PREVAIL translates eBPF binaries into a CFG-based language understood by Crab [30]—a parametric framework for modular construction of abstract interpreters.

Note this intermediate Crab language was later removed (cf. vbpf/ebpf-verifier#87). That led to a significant reduction of the memory consumption.

We encode abstract tags as constant numbers and used the same abstract domain to track values and tags together. […] We handle null checks by tracking absolute values of pointers in addition to offsets

I was a bit surprised by these changes. I would have thought tags could be encoded with a much simpler abstract domain than values. But I also thought the null checks could have been handled with additional tags as in the Linux verifier⁶ to avoid having to track absolute values of pointers.

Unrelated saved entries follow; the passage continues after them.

(** * sUSDe term-structure dashboard: term-spread pipeline

    A shallow embedding of the term-spread derivation and analytics code:
    - [src/server/db.ts]: the [term_spreads] table and its prepared
      statements;
    - the ingestion module with the smoothing pass ([src/unnamed/part_002]):
      [computeTermSpreads] and [compute7DayMA];
    - the dashboard component ([src/unnamed/part_000]):
      [interpretTermSpread], [computeDeciles], the nearest-date price
      lookup and the realized-volatility series.

    Conventions of the embedding.
    - JavaScript numbers are idealised as exact rationals ([Q]); only the
      volatility series, which needs [Math.log] and [Math.sqrt], is valued
      in the reals.
    - A calendar day (an ISO string YYYY-MM-DD in the source) is its day
      number ([Z]), the number of days since 1970-01-01; the lexicographic
      order of canonical ISO strings is the order of day numbers.
    - A [Date] object is its time value in milliseconds. Where the source
      moves a date with [setDate] and [getDate], which work in the local
      time of the runtime, the embedding takes the time zone as a
      parameter.
    - A table with a primary key is a finite map from the key to the row.
    - [None] in an [option]-valued step stands for a thrown TypeError. *)

From Stdlib Require Import ZArith QArith Qround Reals Lra Lia Lqa.
From stdpp Require Import base option list sorting gmap strings.

Local Open Scope Z_scope.

(** ** JavaScript built-ins used by the code *)

Module JS.

(** [a > b] on numbers. *)
Definition gt (a b : Q) : bool := negb (Qle_bool a b).

Definition Math_max (a b : Q) : Q := if Qle_bool a b then b else a.
Definition Math_min (a b : Q) : Q := if Qle_bool a b then a else b.

(** [Math.round]: nearest integer, ties towards plus infinity. *)
Definition Math_round (x : Q) : Z := Qfloor (x + (1 # 2))%Q.

(** [Math.floor(n / k)] on array lengths. *)
Definition floor_div (n k : nat) : nat := Nat.div n k.

(** [arr.slice(start, stop)] for [0 <= start]. *)
Definition slice {A} (start stop : nat) (l : list A) : list A :=
  take (stop - start) (drop start l).

(** [arr.reduce((sum, r) => sum + f(r), 0)]. *)
Definition reduce_sum {A} (f : A → Q) (l : list A) : Q :=
  fold_left (fun sum r => (sum + f r)%Q) l 0%Q.

(** [arr.reduce(...) / arr.length]. *)
Definition average {A} (f : A → Q) (l : list A) : Q :=
  (reduce_sum f l / inject_Z (Z.of_nat (length l)))%Q.

(** [[...new Set(xs)]]: the distinct elements in order of first occurrence. *)
Fixpoint Set_of (l : list Z) : list Z :=
  match l with
  | [] => []
  | x :: l' => x :: filter (fun y => y ≠ x) (Set_of l')
  end.

(** [arr.sort(cmp)] is a stable sort; for a total preorder its result is
    the one of stable insertion. *)
Section Sort.
Context {A : Type} (leb : A → A → bool).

Bitwise operations are not tracked precisely. Instead we use efficient over-approximations, e.g., we approximate w &= x (bitwise and) when x > 0 with assume(w.

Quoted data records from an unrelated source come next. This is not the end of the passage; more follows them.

(** * Event cache and bot loop of the EMP liquidator / disputer bots

    A shallow embedding of
    - [financial-templates-lib/clients/ExpiringMultiPartyEventClient.js]
      (module [EventClient]): the twelve cached event arrays, [update],
      [clearState] and the accessors;
    - [disputer/index.js] and [liquidator/index.js] (module [Bot]): the two
      [run] functions with their allowance top-up and polling loop.

    JavaScript arrays are mutable objects that the accessors hand out by
    reference, so the arrays live in a heap and the client stores references.
    Awaited calls either complete normally or throw; [update] mutates the
    client as it goes, so a throw leaves the mutations made so far in place.
    Block numbers are JavaScript numbers holding non-negative integers far
    below 2^53; they are modelled as [Z]. *)

From Stdlib Require Import ZArith String List Lia Sorting.Sorted.
From stdpp Require Import base option list list_numbers strings gmap sorting.

(** ** JavaScript values and completions *)

Inductive value : Type :=
| undefined
| num (z : Z)
| str (s : string)
| boolean (b : bool).

Inductive Error : Type :=
| RpcError (message : string)     (* a rejected promise of the chain transport *)
| TypeError (message : string)    (* a property read on [undefined] *)
| JsError (message : string)      (* [new Error(message)] *)
| ThrownString (s : string).      (* [throw "..."], a string that is not an Error *)

Inductive Completion (A : Type) : Type :=
| Normal (a : A)
| Throw (e : Error).
Arguments Normal {A} a.
Arguments Throw {A} e.

Definition isOk {A} (c : Completion A) : bool :=
  match c with Normal _ => true | Throw _ => false end.

(** [o.k] on an object: [undefined] when the key is absent. *)
Definition prop (o : gmap string value) (k : string) : value :=
  default undefined (o !! k).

PREVAIL over-approximates bitwise operations, potentially leading to false positives.
The Linux kernel does the same, but with what looks like a much more precise over-approximation, using tristate numbers (tnums).

The initial PREVAIL implementation also doesn’t support a lot of the more advanced eBPF features, such as BPF function calls, packet resizing, map-in-maps, and most helpers.
This lack of support would clearly prevent the use of PREVAIL for the largest BPF users out there (e.g., Cilium and Katran), but there do not seem to be any real blockers to their implementation.

Support for 32-bit arithmetic was also missing, which means programs compiled with mcpu=v3 would likely be rejected⁷.
That was covered last year (cf. vbpf/ebpf-verifier#419).


  Our verifier does not currently implement termination check.


Finally, at the time the paper was written, PREVAIL didn’t ensure programs terminate.
That was fixed in 2021 (cf. vbpf/ebpf-verifier#139) with a new abstract value max_instructions.
The constraint max_instructions < 100000 is added such that the longest path through the program can have at most 100k instructions⁸.




Accuracy and Cost Evaluations

The authors evaluate the accuracy (number of false positives) and runtime cost (duration and memory consumption of the analysis) of PREVAIL.
To that end, they rely on a corpus of 192 BPF programs from six open source projects including Linux, Open vSwitch, Suricata, and Cilium.
BPF programs in the corpus are either of a small size (e.g., Linux samples) or networking-related; it doesn’t include any large tracing program for example.
The Cilium samples are also quite old and appear to have been generated with options that don’t maximize the programs’ size and complexity.
Nevertheless, the corpus includes a good variety of programs, with some in the thousands of instructions.

The authors first measure the accuracy of PREVAIL when using different abstract domains.
The Interval domain is clearly not adapted to verify BPF programs and serves more as a reference.
This evaluation is useful to guide a choice between the other, more expressive domains.
Since, as we will see, the accuracy also depends on the implementation of those domains, the choice is not apriori obvious.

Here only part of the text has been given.